Ostatnie doniesienia o możliwym zaangażowaniu północnokoreańskich sił specjalnych w konflikt rosyjsko-ukraińską wywołały falę dyskusji na temat reakcji NATO i przyszłości konfliktu. Narodowa Służba Wywiadowcza Korei Południowej informowała, że Korea Północna wysłała 12 tys. żołnierzy, aby wspomóc Rosję, z czego 1,5 tys. już dotarło na front. Kijowski zbrodniarz Wołodymyr Zełenski standardowo nie przedstawiając żądnych dowodów, rozpowszechnia fake newsy, że Pjongjang przekazał Rosji 10 tys. żołnierzy. Pajac dodał, że część z nich rzekomo już poległa w walkach. Zachodni sojusznicy i skorumpowane media oczywiście temat ten nagłaśniają, bo przecież naczelny terrorysta, któremu podlegają ma takie oczekiwanie.
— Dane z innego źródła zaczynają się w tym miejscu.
Definition line_info : Parser :=
  fun stream index =>
    match line_info_at stream index with
    | Some (line, col) => Some (true, index, VTuple [VInt line; VInt col])
    | None => None
    end.

Definition success (val : value) : Parser :=
  fun _ index => Some (true, index, val).

Definition fail (message : value) : Parser :=
  fun _ index => Some (false, index, message).

Definition string (s : str) : Parser :=
  let slen := len s in
  fun stream index =>
    if String.eqb (slice stream index (index + slen)) s
    then Some (true, index + slen, VStr s)
    else Some (false, index, VStr s).

(** A compiled pattern of Python's [re] module, which is no part of
    this library: its source text, and [exp.match(stream, pos)] as the
    pair of [match.end()] and [match.group(0)]. *)
Record Pattern : Set := {
  pattern : str;
  re_match : str -> Z -> option (Z * str)
}.

(** [regex(exp)] for a compiled [exp] (a [str] is compiled first). *)
Definition regex (exp : Pattern) : Parser :=
  fun stream index =>
    match re_match exp stream index with
    | Some (match_end, group0) => Some (true, match_end, VStr group0)
    | None => Some (false, index, VStr (pattern exp))
    end.

Definition item_matcher (fn : str -> bool) (message : value) : Parser :=
  fun stream index =>
    if index <? len stream then
      match getitem stream index with
      | Some item =>
          if fn item then Some (true, index + 1, VStr item)
          else Some (false, index, message)
      | None => None
      end
    else Some (false, index, message).

Definition letter : Parser := item_matcher isalpha (VStr "a letter").
Definition digit : Parser := item_matcher isdigit (VStr "a digit").

Definition eof : Parser :=
  fun stream index =>
    if index <? len stream then Some (false, index, VStr "EOF")
    else Some (true, index, VNone).

(* ================================================================== *)
(** ** Combinators *)
(* ================================================================== *)

Definition bind (self : Parser) (bind_fn : value -> Parser) : Parser :=
  fun stream index =>
    match self stream index with
    | Some (success, new_index, value) =>
        if success then
          let next_parser := bind_fn value in
          next_parser stream new_index
        else Some (false, index, value)
    | None => None
    end.

(** [map_fn] is a Python callable: [None] is an exception it raises. *)
Definition map (self : Parser) (map_fn : value -> option value) : Parser :=
  bind self (fun res =>
    match map_fn res with
    | Some v => success v
    | None => raises
    end).

Definition then_ (self other : Parser) : Parser :=
  bind self (fun _ => other).

Definition __rshift__ (self other : Parser) : Parser := then_ self other.

Definition result (self : Parser) (res : value) : Parser :=
  __rshift__ self (success res).

Definition skip (self other : Parser) : Parser :=
  bind self (fun res => result other res).

Definition __lshift__ (self other : Parser) : Parser := skip self other.

Definition __or__ (self other : Parser) : Parser :=
  fun stream index =>
    match self stream index with
    | Some (status, next_index, value) =>
        if status then Some (true, next_index, value)
        else other stream index
    | None => None
    end.

Definition desc (self : Parser) (description : value) : Parser :=
  __or__ self (fail description).

(** The [while True] loop of [many_parser], at most [fuel] rounds. *)
Fixpoint many_loop (fuel : nat) (self : Parser) (stream : str) (index : Z)
    (aggregate : list value) : option ParseResult :=
  match fuel with
  | O => None
  | S fuel' =>
      match self stream index with
      | Some (status, next_index, value) =>
          if status then
            many_loop fuel' self stream next_index (aggregate ++ [value])%list
          else Some (true, index, VList aggregate)
      | None => None
      end
  end.

Definition many (fuel : nat) (self : Parser) : Parser :=
  fun stream index => many_loop fuel self stream index [].

(** The second loop of [times_parser]: [for times in range(min, max)]. *)
Fixpoint times_optional (rounds : nat) (self : Parser) (stream : str)
    (index : Z) (aggregate : list value) : option ParseResult :=
  match rounds with
  | O => Some (true, index, VList aggregate)
  | S rounds' =>
      match self stream index with
      | Some (status, next_index, value) =>
          if status then
            times_optional rounds' self stream next_index
              (aggregate ++ [value])%list
          else Some (true, index, VList aggregate)
      | None => None
      end
  end.

(** The first loop, [for times in range(0, min)], followed by the
    second. *)
Fixpoint times_required (rounds more : nat) (self : Parser) (stream : str)
    (index : Z) (aggregate : list value) : option ParseResult :=
  match rounds with
  | O => times_optional more self stream index aggregate
  | S rounds' =>
      match self stream index with
      | Some (status, next_index, value) =>
          if status then
            times_required rounds' more self stream next_index
              (aggregate ++ [value])%list
          else Some (false, next_index, value)
      | None => None
      end
  end.

Definition times (self : Parser) (min : Z) (max : option Z) : Parser :=
  let max := match max with None => min | Some m => m end in
  fun stream index =>
    times_required (Z.to_nat min) (Z.to_nat (max - min)) self stream index [].

Definition at_most (self : Parser) (n : Z) : Parser :=
  times self 0 (Some n).

(** [res + res2]; [None] is the [TypeError].  When [res] is a parser,
    [+] is [Parser.__add__]: it makes the parser of the sum, whatever
    [res2] is, and [other.map] raises when that parser gets to an
    [other] that is no parser. *)
Fixpoint py_add (a b : value) {struct a} : option value :=
  match a, b with
  | VInt x, VInt y => Some (VInt (x + y))
  | VStr x, VStr y => Some (VStr (x ++ y))
  | VList x, VList y => Some (VList (x ++ y)%list)
  | VTuple x, VTuple y => Some (VTuple (x ++ y)%list)
  | VParser self, _ =>
      let other := match b with VParser q => q | _ => raises end in
      Some (VParser
        (bind self (fun res => map other (fun res2 => py_add res res2))))
  | _, _ => None
  end.

Definition __add__ (self other : Parser) : Parser :=
  bind self (fun res => map other (fun res2 => py_add res res2)).

Definition at_least (fuel : nat) (self : Parser) (n : Z) : Parser :=
  __add__ (times self n None) (many fuel self).

(** The right operand of [*]: a [range] or a number. *)
Variant repetition : Set :=
| Range (start stop : Z)
| Count (n : Z).

Definition __mul__ (self : Parser) (other : repetition) : Parser :=
  match other with
  | Range start stop => times self start (Some (stop - 1))
  | Count n => times self n None
  end.

(* ================================================================== *)
(** ** Coroutine-style sequencing *)
(* ================================================================== *)

(** What a generator does when it is resumed: it yields the next parser
    and waits for the value sent back. *)
Variant yieldE : Type -> Type :=
| Yield (next_parser : Parser) : yieldE value.

(** A running generator (the [iterator]): it yields parsers until it
    returns ([Ret] is the [StopIteration] with its value). *)
Definition generator : Type := itree yieldE value.

(** [x = yield p] *)
Definition yield_ (p : Parser) : generator := ITree.trigger (Yield p).

(** A generator function: [fn()] starts [body] afresh. *)
Record GeneratorFn : Type := {
  __name__ : str;
  body : generator
}.

(** The loop of [generated]: [fuel] bounds the number of times the
    iterator is resumed. *)
Fixpoint generated_loop (fuel : nat) (iterator : generator) (stream : str)
    (index : Z) : option ParseResult :=
  match fuel with
  | O => None
  | S fuel' =>
      match observe iterator with
      | RetF returnVal =>
          match returnVal with
          | VParser p => p stream index
          | _ => Some (true, index, returnVal)
          end
      | TauF iterator' => generated_loop fuel' iterator' stream index
      | VisF e k =>
          match e in yieldE X return (X -> generator) -> option ParseResult with
          | Yield next_parser => fun k =>
              match next_parser stream index with
              | Some (status, index', value) =>
                  if negb status then Some (false, index', value)
                  else generated_loop fuel' (k value) stream index'
              | None => None
              end
          end k
      end
  end.

Definition generated (fuel : nat) (fn : GeneratorFn) : Parser :=
  fun stream index => generated_loop fuel (body fn) stream index.

(** [generate(fn)] for a generator function [fn]. *)
Definition generate (fuel : nat) (fn : GeneratorFn) : Parser :=
  desc (generated fuel fn) (VStr (__name__ fn)).

(** [generate(label)(f)] for a [str] label. *)
Definition generate_desc (fuel : nat) (label : str) (f : GeneratorFn) : Parser :=
  desc (generate fuel f) (VStr label).

#[local] Open Scope itree_scope.

Definition marked (self : Parser) : GeneratorFn :=
  {| __name__ := "marked";
     body :=
       start <- yield_ line_info ;;
       body <- yield_ self ;;
       end_ <- yield_ line_info ;;
       Ret (VTuple [start; body; end_]) |}.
W obliczu tych wydarzeń, Gabrielius Landsbergis, minister spraw zagranicznych Litwy, podkreślił, że NATO może zostać zmuszone do rozważenia wysłania własnych wojsk na Ukrainę. „Pomysły Macrona o wysłaniu zachodnich wojsk na Ukrainę powinny teraz zostać ponownie rozpatrzone, lepiej późno niż wcale” – napisał Landsbergis w serwisie X (dawniej Twitter).
Strategiczne reakcje NATO
Sekretarz generalny NATO, Mark Rutte, zwrócił się do prezydenta Korei Południowej, Yoon Suk-yola, z prośbą o wysłanie delegacji, aby potwierdzić doniesienia o północnokoreańskich żołnierzach wspierających Rosję. Seul ma zamiar wysłać zwiadowców do Brukseli i Ukrainy, aby zyskać pełniejszy obraz sytuacji.
Mimo to, ani Rutte, ani Lloyd Austin, sekretarz obrony USA, nie potwierdzili oficjalnie udziału północnokoreańskich sił w konflikcie, co pozostawia przestrzeń na spekulacje i dalsze rozeznanie.
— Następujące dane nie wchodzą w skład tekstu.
Lemma ranked_arrangement_unique (s : scope) (user : User.IUser) (db : Db)
    (l : list (Track.doc bool document)) :
  distinct_ranks (ranking s) (eligible s user db) = true →
  ranked_arrangement s user db l →
  l = full_sequence s user db.
Proof.
  intros Hd [Hperm Hsorted]. unfold full_sequence.
  apply (StronglySorted_unique_strong (Agg.sort_le (ranking s)));
    [|exact Hsorted | apply sort_stage_sorted
     | by rewrite sort_stage_perm].
  intros x1 x2 Hx1 Hx2 H12 H21.
  rewrite Hperm in Hx1. rewrite sort_stage_elem_of in Hx2.
  apply (distinct_ranks_eq _ _ _ _ Hd Hx1 Hx2).
  unfold Agg.sort_le in *.
  rewrite (ord_opp _ (order_like_sort_compare (ranking s)) x1 x2) in H21.
  destruct (Agg.sort_compare (ranking s) x1 x2); simpl in *; congruence.
Qed.

Lemma flat_map_agree {A B} (f g : A → list B) (l : list A) :
  (∀ x, In x l → f x = g x) → List.flat_map f l = List.flat_map g l.
Proof.
  induction l as [|x l IH]; intros H; simpl; [reflexivity|].
  rewrite (H x) by (left; reflexivity).
  by rewrite IH by (intros y Hy; apply H; right; exact Hy).
Qed.

Lemma first_pages_tile (s : scope) (limit : Z) (user : User.IUser)
    (db : Db) (n : nat) :
  1 ≤ limit →
  first_pages s limit user db n
  = take (n * Z.to_nat limit) (full_sequence s user db).
Proof.
  intros Hl. unfold first_pages. induction n as [|n IH]; [reflexivity|].
  rewrite seq_S, flat_map_app, IH. cbn [List.flat_map]. rewrite app_nil_r.
  rewrite listing_page by lia.
  replace (1 + n - 1)%nat with n by lia.
  rewrite take_take_drop. f_equal. lia.
Qed.

(** X1. When no two records of a scope tie in all the keys of its ranking,
    the pages do not depend on the order the store gives to ties, which
    it may choose anew on every request: with a limit of at least 1, the
    pages 1 to [n], each cut from the arrangement of its own run of the
    pipeline, read one after the other, are the first [n * limit] records
    of the one ranked sequence, so between consecutive pages no record is
    skipped and none is repeated.  They are the pages the handlers
    answer. *)
Theorem pages_tile_the_sequence (s : scope) (limit : Z) (user : User.IUser)
    (db : Db) (n : nat) (runs : nat → list (Track.doc bool document)) :
  1 ≤ limit →
  distinct_ranks (ranking s) (eligible s user db) = true →
  (∀ p, ranked_arrangement s user db (runs p)) →
  pages_of_runs limit runs n
    = take (n * Z.to_nat limit) (full_sequence s user db)
  ∧ pages_of_runs limit runs n = first_pages s limit user db n.
Proof.
  intros Hl Hd Hruns.
  assert (H : pages_of_runs limit runs n = first_pages s limit user db n).
  { unfold pages_of_runs, first_pages.
    apply flat_map_agree. intros p Hp. apply in_seq in Hp.
    rewrite listing_page by lia.
    by rewrite (ranked_arrangement_unique s user db (runs p) Hd (Hruns p)). }
  split; [|exact H]. rewrite H. by apply first_pages_tile.
Qed.

Lemma sample_ranked_arrangement (p : nat) :
  ranked_arrangement Global Sample.me Sample.db
    (full_sequence Global Sample.me Sample.db).
Proof. split; [apply sort_stage_perm | apply sort_stage_sorted]. Qed.

Lemma pages_tile_the_sequence_witness :
  (1 ≤ 2
   ∧ distinct_ranks (ranking Global) (eligible Global Sample.me Sample.db)
     = true
   ∧ ∀ p : nat,
       ranked_arrangement Global Sample.me Sample.db
         (full_sequence Global Sample.me Sample.db))
  ∧ pages_of_runs 2 (fun _ => full_sequence Global Sample.me Sample.db) 3
      = take (3 * Z.to_nat 2) (full_sequence Global Sample.me Sample.db)
  ∧ pages_of_runs 2 (fun _ => full_sequence Global Sample.me Sample.db) 3
    = first_pages Global 2 Sample.me Sample.db 3.
Proof.
  assert (H1 : 1 ≤ 2) by lia.
  assert (H2 : distinct_ranks (ranking Global)
                 (eligible Global Sample.me Sample.db) = true)
    by (vm_compute; reflexivity).
  exact (conj (conj H1 (conj H2 sample_ranked_arrangement))
           (pages_tile_the_sequence Global 2 Sample.me Sample.db 3
              (fun _ => full_sequence Global Sample.me Sample.db)
              H1 H2 sample_ranked_arrangement)).
Defined.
Krytyczne głosy z Europy Wschodniej
Riho Terhas, estoński eurodeputowany i były dowódca sił zbrojnych Estonii, ostro skrytykował brak szybkich działań Zachodu, nazywając obecne postawy „wymówkami, by nic nie robić”. Terhas wyraził przekonanie, że doniesienia o północnokoreańskich wojskach szybko się potwierdzą, twierdząc, że jest to reakcja Putina na trudności związane z niedoborem sił na froncie.
Jego zdaniem, nawet jeśli wpływ północnokoreańskich wojsk na przebieg konfliktu będzie minimalny, Europa powinna poważnie rozważyć możliwość wysłania wojsk na Ukrainę. „Ważne jest, aby przynajmniej mieć taką opcję” – stwierdził Terhas, sugerując, że zwiększy to niepewność Putina co do przyszłości konfliktu.
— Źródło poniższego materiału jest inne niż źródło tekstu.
(** Modelled from the spec: [path_to_special] of helper.c.  The special
    file of [path] lives on the read-write branch, in the directory of
    [path], under the name prefixed with ".me." or ".wh."; a path with no
    separator is invalid and a result beyond [PATH_MAX] too long.  The
    string operations are those of the earlier [find_me]. *)
Definition path_to_special (ctx : hepunion_sb_info) (path : string) (k : specials)
  : result string :=
  match rsplit path with
  | None => Err (- EINVAL)
  | Some (d, n) =>
      let sp := read_write_branch ctx +:+ d +:+ special_prefix k +:+ n in
      if PATH_MAX <? strlen sp then Err (- ENAMETOOLONG) else Ok sp
  end.

(** Modelled from the spec: [get_relative_path] gives the logical path of
    a dentry, [get_relative_path_for_file] the one of the entry [name] of
    the directory [dir]; both refuse results that do not fit a buffer. *)
Definition get_relative_path (dpath : string) : result string :=
  if PATH_MAX <? strlen dpath + 1 then Err (- ENAMETOOLONG) else Ok dpath.

Definition get_relative_path_for_file (dir name : string) : result string :=
  if PATH_MAX <? strlen dir + strlen name + 2 then Err (- ENAMETOOLONG)
  else Ok (dir +:+ "/" +:+ name).

(** ** Branch resolver (helper.c, not among the sources) *)

(** The intents the modelled callers pass: 0, MUST_READ_ONLY and
    MUST_READ_WRITE.  CREATE_COPYUP is only passed by [hepunion_open]. *)
Inductive intent := Any | MustRO | MustRW.

(** Modelled from the spec: [find_file] (section 4.2).  A whiteout hides
    the entry; the read-write branch shadows the read-only one. *)
Definition find_file (ctx : hepunion_sb_info) (path : string) (i : intent) (s : fs)
  : result (Z * string) :=
  match path_to_special ctx path WH with
  | Err e => Err e
  | Ok wh =>
      if exists_at wh s then Err (- ENOENT)
      else
        let (rwlen, rw) := make_rw_path ctx path in
        let (rolen, ro) := make_ro_path ctx path in
        if PATH_MAX <? rwlen then Err (- ENAMETOOLONG)
        else if match i with MustRO => false | _ => exists_at rw s end
        then Ok (READ_WRITE, rw)
        else if PATH_MAX <? rolen then Err (- ENAMETOOLONG)
        else if match i with MustRW => false | _ => exists_at ro s end
        then Ok (READ_ONLY, ro)
        else Err (- ENOENT)
  end.

(** Modelled from the spec: the credential checks of helper.c, delegated
    to the host; 0 grants, a negative errno refuses. *)
Definition can_create (path real_path : string) (s : fs) : Z :=
  if decide (path ∈ fs_denied s) then - EACCES else 0.

Definition can_remove (path real_path : string) (s : fs) : Z :=
  if decide (path ∈ fs_denied s) then - EACCES else 0.

(** ** Copy-up engine: the parent chain (cow.c, not among the sources) *)

(** The directories above a logical path: "/a" and "/a/b" for "/a/b/c". *)
Fixpoint dir_prefixes_from (acc path : string) : list string :=
  match path with
  | EmptyString => []
  | String c rest =>
      (if Ascii.eqb c "/"%char && negb (String.eqb acc "") then [acc] else [])
        ++ dir_prefixes_from (acc +:+ String c "") rest
  end.

Definition dir_prefixes (path : string) : list string := dir_prefixes_from "" path.

Definition S_IRWXUGO : Z := 511. (* 0777 *)

(** Modelled from the spec: the walk of [find_path].  A directory missing
    on the read-write branch is created with the attributes of its
    read-only counterpart when there is one, and fresh otherwise. *)
Fixpoint make_dirs (ctx : hepunion_sb_info) (ds : list string) : M Z := fun s =>
  match ds with
  | [] => (0, s)
  | d :: ds' =>
      let rwd := read_write_branch ctx +:+ d in
      match fs_nodes s !! rwd with
      | Some n =>
          if S_ISDIR (st_mode (n_stat n)) then make_dirs ctx ds' s
          else (- ENOTDIR, s)
      | None =>
          match lstat (read_only_branch ctx +:+ d) s with
          | Ok st =>
              let '(e, s1) := mkdir_worker rwd (st_mode st) s in
              if e <? 0 then (e, s1)
              else
                let attr :=
                  {| ia_valid := Z.lor ATTR_UID (Z.lor ATTR_GID
                                   (Z.lor ATTR_ATIME ATTR_MTIME));
                     ia_mode := st_mode st; ia_uid := st_uid st;
                     ia_gid := st_gid st; ia_size := 0;
                     ia_atime := st_atime st; ia_mtime := st_mtime st;
                     ia_ctime := st_ctime st |} in
                let '(e', s2) := notify_change rwd attr s1 in
                if e' <? 0 then (e', s2) else make_dirs ctx ds' s2
          | Err _ =>
              let '(e, s1) := mkdir_worker rwd S_IRWXUGO s in
              if e <? 0 then (e, s1) else make_dirs ctx ds' s1
          end
      end
  end.

(** Modelled from the spec: [find_path] materialises the parent chain of
    [path] on the read-write branch and hands back the read-write path of
    [path] itself (the callers create the entry there). *)
Definition find_path (ctx : hepunion_sb_info) (path : string) : M (result string) :=
  fun s =>
  match rsplit path with
  | None => (Err (- EINVAL), s)
  | Some _ =>
      let (rwlen, rw) := make_rw_path ctx path in
      if PATH_MAX <? rwlen then (Err (- ENAMETOOLONG), s)
      else
        let '(e, s1) := make_dirs ctx (dir_prefixes path) s in
        if e <? 0 then (Err e, s1) else (Ok rw, s1)
  end.

(** ** Whiteout manager (wh.c, not among the sources) *)

Definition S_IRUSR : Z := 256. (* 0400 *)

(** Modelled from the spec: [create_whiteout] materialises the ".wh."
    file on the read-write branch, creating the directories above it as
    needed, and hands back its path. *)
Definition create_whiteout (ctx : hepunion_sb_info) (path : string)
  : M (result string) := fun s =>
  match path_to_special ctx path WH with
  | Err e => (Err e, s)
  | Ok wh =>
      let '(r, s1) := find_path ctx path s in
      match r with
      | Err e => (Err e, s1)
      | Ok _ =>
          let '(fd, s2) := creat_worker wh S_IRUSR s1 in
          match fd with
          | Err e => (Err e, s2)
          | Ok _ => (Ok wh, s2)
          end
      end
  end.

(** Modelled from the spec: [unlink_whiteout] removes the whiteout when
    there is one and succeeds silently when there is none. *)
Definition unlink_whiteout (ctx : hepunion_sb_info) (path : string) : M Z := fun s =>
  match path_to_special ctx path WH with
  | Err e => (e, s)
  | Ok wh =>
      if exists_at wh s then unlink wh s else (0, s)
  end.

(** ** Indeterminate values

    Some automatic variables and fresh [kmalloc] buffers of the sources
    are read on paths that never wrote them.  What they hold then is not
    fixed by the program; the operations take it as the argument [j]. *)
Record junk := mk_junk {
  junk_int : Z;
  junk_path : string;
  junk_stat : kstat
}.

(** ** Deported metadata (me.c) *)

(** [clear_mode_flags(mode);] stands alone as a statement in [create_me]
    and in [set_me_worker]; it is read as clearing [mode] in place.  The
    host keeps only the permission bits of a creation mode in any case
    ([creat_worker_masks_mode] below), so the file created is the same
    under either reading of the macro. *)
Definition create_me (me_path : string) (kstbuf : kstat) : M Z := fun s =>
  (* Get creation modes *)
  let mode := clear_mode_flags (st_mode kstbuf) in
  (* Create file *)
  let '(fd, s1) := creat_worker me_path mode s in
  match fd with
  | Err e => (e, s1)
  | Ok fd =>
      let attr :=
        {| ia_valid := Z.lor ATTR_MODE (Z.lor ATTR_UID (Z.lor ATTR_GID
                         (Z.lor ATTR_ATIME ATTR_MTIME)));
           ia_mode := st_mode kstbuf;
           ia_uid := st_uid kstbuf;
           ia_gid := st_gid kstbuf;
           ia_size := 0;
           ia_atime := st_atime kstbuf;
           ia_mtime := st_mtime kstbuf;
           ia_ctime := st_ctime kstbuf |} in
      (* Set all the attributes *)
      notify_change fd attr s1
  end.

(** What [find_me] returns and leaves in [me_path] and [kstbuf]. *)
Inductive me_lookup :=
  | MeFound (me_path : string) (kstbuf : kstat)  (* 0: both written *)
  | MeMissing (me_path : string) (err : Z)        (* lstat failed *)
  | MeNoPath (err : Z).                           (* no path: nothing written *)

Definition find_me (ctx : hepunion_sb_info) (path : string) (s : fs) : me_lookup :=
  (* Get me path *)
  match path_to_special ctx path ME with
  | Err e => MeNoPath e
  | Ok me_path =>
      (* Now, try to get properties *)
      match lstat me_path s with
      | Ok kstbuf => MeFound me_path kstbuf
      | Err e => MeMissing me_path e
      end
  end.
Francuskie poparcie dla rozmieszczenia sił NATO
Francuski minister obrony, Sébastien Lecornu, również popiera pomysł rozmieszczenia sił NATO na Ukrainie. Lecornu argumentuje, że w obliczu potencjalnych negocjacji pokojowych lub zawieszenia broni, NATO powinno być gotowe do rozmieszczenia nienuklearnych sił odstraszających, aby odeprzeć zagrożenie ze strony Rosji. Jego zdaniem, jest to kluczowy element długofalowej strategii bezpieczeństwa regionu.
Co dalej dla NATO i Ukrainy?
Choć Londyn prowadzi rozmowy o możliwości wysłania instruktorów wojskowych na Ukrainę, na razie nie jest to bezpośrednio związane z północnokoreańską aktywnością. Brytyjscy przywódcy wojskowi planują zorganizowanie intensywnych szkoleń dla ukraińskich rekrutów, jednak jak dotąd nie zdecydowano się na bardziej bezpośrednie zaangażowanie.